Saturday, March 21, 2009

Investing in a clean transportation future

Some of his critics are complaining that President Obama is trying to do too much at one time by tackling the economy, energy and health care during his initial months in office.
But these issues are interrelated and, more importantly, can't be put on hold until we feel we have the time to deal with them.

Contrary to what some have said, investments in renewable energy technologies can reduce our dependence on foreign oil. Electric vehicles are a powerful example of just how that can happen. Fortunately, the president is putting his/our money where his mouth is by making good on his promise to support the development of plug-in hybrid electric vehicles.

Obama puts up $2.4 billion for electric vehicles

POMONA, California (AFP) – President Barack Obama Thursday unveiled a 2.4 billion dollar boost for electric vehicle development, vowing to compete with foreign nations in the race to be world leader on renewable energy.

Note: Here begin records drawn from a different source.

Lemma merge_aligned_not_undefined (rnd : nat -> float)
    (maxGenes minGenes : list ConnectionGene) (fuel i j : nat)
    (new : list ConnectionGene) (pos : nat) :
  merge_aligned rnd fuel maxGenes minGenes i j new pos <> Undefined.
Proof.
  revert i j new pos; induction fuel as [|fuel IH]; intros i j new pos; simpl;
    [discriminate|].
  destruct (j <? length minGenes); [|discriminate].
  unfold vec_get.
  destruct (nth_error maxGenes i); simpl; [|discriminate].
  destruct (nth_error minGenes j); simpl; [|discriminate].
  destruct (InnovationID _ <? InnovationID _).
  - destruct (rnd pos <? 0.5)%float; apply IH.
  - destruct (InnovationID _ =? InnovationID _); [apply IH|].
    destruct (rnd pos <? 0.5)%float; apply IH.
Qed.

(** X7.  Two parents of equal fitness, cycles allowed, the one with fewer
    genes ending in a gene newer than every gene of the other: the first
    merge loop reads the longer list past its end before it can take that
    gene, so [Crossover] never returns a child; with accepting draws and
    enough fuel the run is seen to end out of bounds. *)
Theorem Crossover_newest_gene_in_shorter_parent {TaskType : Type}
    (neat : NEAT TaskType) (rnd : nat -> float) (fuel : nat) (g1 g2 : Genome)
    (pos : nat) (short long : Genome) (front : list ConnectionGene)
    (last : ConnectionGene) :
  negb (abs (Fitness g1 - Fitness g2) <? fitness_tolerance)%float
    || isAcyclic neat = false ->
  (short = g1 /\ long = g2) \/ (short = g2 /\ long = g1) ->
  connectionGeneList short = front ++ [last] ->
  length (connectionGeneList short) < length (connectionGeneList long) ->
  (forall c, In c (connectionGeneList long) -> InnovationID c < InnovationID last) ->
  is_done (Crossover neat rnd fuel g1 g2 pos) = false /\
  ((forall p, (rnd p <? 0.5)%float = true) ->
   length (connectionGeneList g1) + length (connectionGeneList g2) < fuel ->
   Crossover neat rnd fuel g1 g2 pos = OutOfBounds).
Proof.
  intros Hc Hsl Hshort Hlen Hnew.
  assert (Hnd : is_done (Crossover neat rnd fuel g1 g2 pos) = false).
  { rewrite (Crossover_merge_unfold neat rnd fuel g1 g2 pos Hc).
    rewrite gene_merge_branch_unfold. cbv zeta.
    assert (Hstuck : forall maxGenes,
              maxGenes = connectionGeneList long ->
              is_done (merge_aligned rnd fuel maxGenes (front ++ [last]) 0 0 [] pos)
                = false).
    { intros maxGenes ->. apply merge_aligned_stuck; [exact Hnew|lia]. }
    destruct Hsl as [[-> ->]|[-> ->]].
    - destruct (length (connectionGeneList g2) <? length (connectionGeneList g1)) eqn:C1;
        [apply Nat.ltb_lt in C1; lia|].
      destruct (length (connectionGeneList g1) <? length (connectionGeneList g2)) eqn:C2;
        [|apply Nat.ltb_ge in C2; lia].
      rewrite Hshort. specialize (Hstuck _ eq_refl).
      destruct (merge_aligned rnd fuel (connectionGeneList g2) (front ++ [last]) 0 0 [] pos);
        simpl in *; try reflexivity; discriminate.
    - destruct (length (connectionGeneList g2) <? length (connectionGeneList g1)) eqn:C1;
        [|apply Nat.ltb_ge in C1; lia].
      destruct (length (connectionGeneList g1) <? length (connectionGeneList g2)) eqn:C2;
        [apply Nat.ltb_lt in C2; lia|].
      rewrite Hshort. specialize (Hstuck _ eq_refl).
      destruct (merge_aligned rnd fuel (connectionGeneList g1) (front ++ [last]) 0 0 [] pos);
        simpl in *; try reflexivity; discriminate. }
  split; [exact Hnd|].
  intros Hacc Hfuel.
  pose proof (@Crossover_finishes rnd Hacc TaskType neat fuel g1 g2 pos Hfuel) as Hfin.
  assert (Hund : Crossover neat rnd fuel g1 g2 pos <> Undefined).
  { rewrite (Crossover_merge_unfold neat rnd fuel g1 g2 pos Hc).
    rewrite gene_merge_branch_unfold. cbv zeta.
    match goal with
    | |- context [merge_aligned rnd fuel ?a ?b 0 0 [] pos] =>
        pose proof (@merge_aligned_not_undefined rnd a b fuel 0 0 [] pos) as Hm;
        destruct (merge_aligned rnd fuel a b 0 0 [] pos) as [[[new i] p1]| | |]
    end; simpl; try discriminate; [|congruence].
    assert (Hr : forall n k l q, merge_rest rnd n
               (if length (connectionGeneList g2) <? length (connectionGeneList g1)
                then connectionGeneList g1 else connectionGeneList g2) k l q
               <> Undefined).
    { intros n. induction n as [|n IH]; intros k l q; simpl; [discriminate|].
      destruct (k <? _); [|discriminate].
      destruct (rnd q <? 0.5)%float; [|apply IH].
      unfold vec_get. destruct (nth_error _ k); simpl; [apply IH|discriminate]. }
    specialize (Hr fuel i new p1).
    destruct (merge_rest rnd fuel _ i new p1) as [[new' p2]| | |]; simpl;
      try discriminate; congruence. }
  destruct (Crossover neat rnd fuel g1 g2 pos); simpl in Hnd; try congruence;
    reflexivity.
Qed.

"We can let the jobs of tomorrow be created abroad or we can create them here in America and lay the foundation for lasting prosperity," Obama said on the second day of a campaign-style swing in California.

Obama said the money would be used to develop next generation plug-in hybrid electric vehicles and advanced battery components and would create tens of thousands of US jobs and reduce reliance on foreign oil.

He set a target of putting a million of the environmentally friendly vehicles on US roads by 2015.

The plan would also give a 7,500 dollar tax credit to people who buy plug-in hybrid vehicles, Obama said, as he toured a plant in southern California developing the new generation transport.

"The nation that leads on energy will be the nation that leads the world in the 21st century," Obama said.

"That's why, around the world, nations are racing to lead in these industries of the future."

The president bemoaned the fact that the United States lagged behind some of its key European and Asian trading partners in the race to develop new generation fuels and vehicles.

"Germany is leading the world in solar power," he said.

"Spain generates almost 30 percent of its power by harnessing the wind, while we manage less than one percent and Japan is producing the batteries that currently power American hybrid cars."

The funds, dispersed by the Department of Energy, will offer up to 1.5 billion dollars to US manufacturers who produce highly efficient batteries and 500 million dollars for firms that produce other components for the vehicles.

A further 400 million dollars will be devoted to evaluating plug in hybrids and building the infrastructure they need to run, including charging stations and training for technicians who will be called upon to repair them.

The funds were made available under Obama's 787 billion dollar economic stimulus law.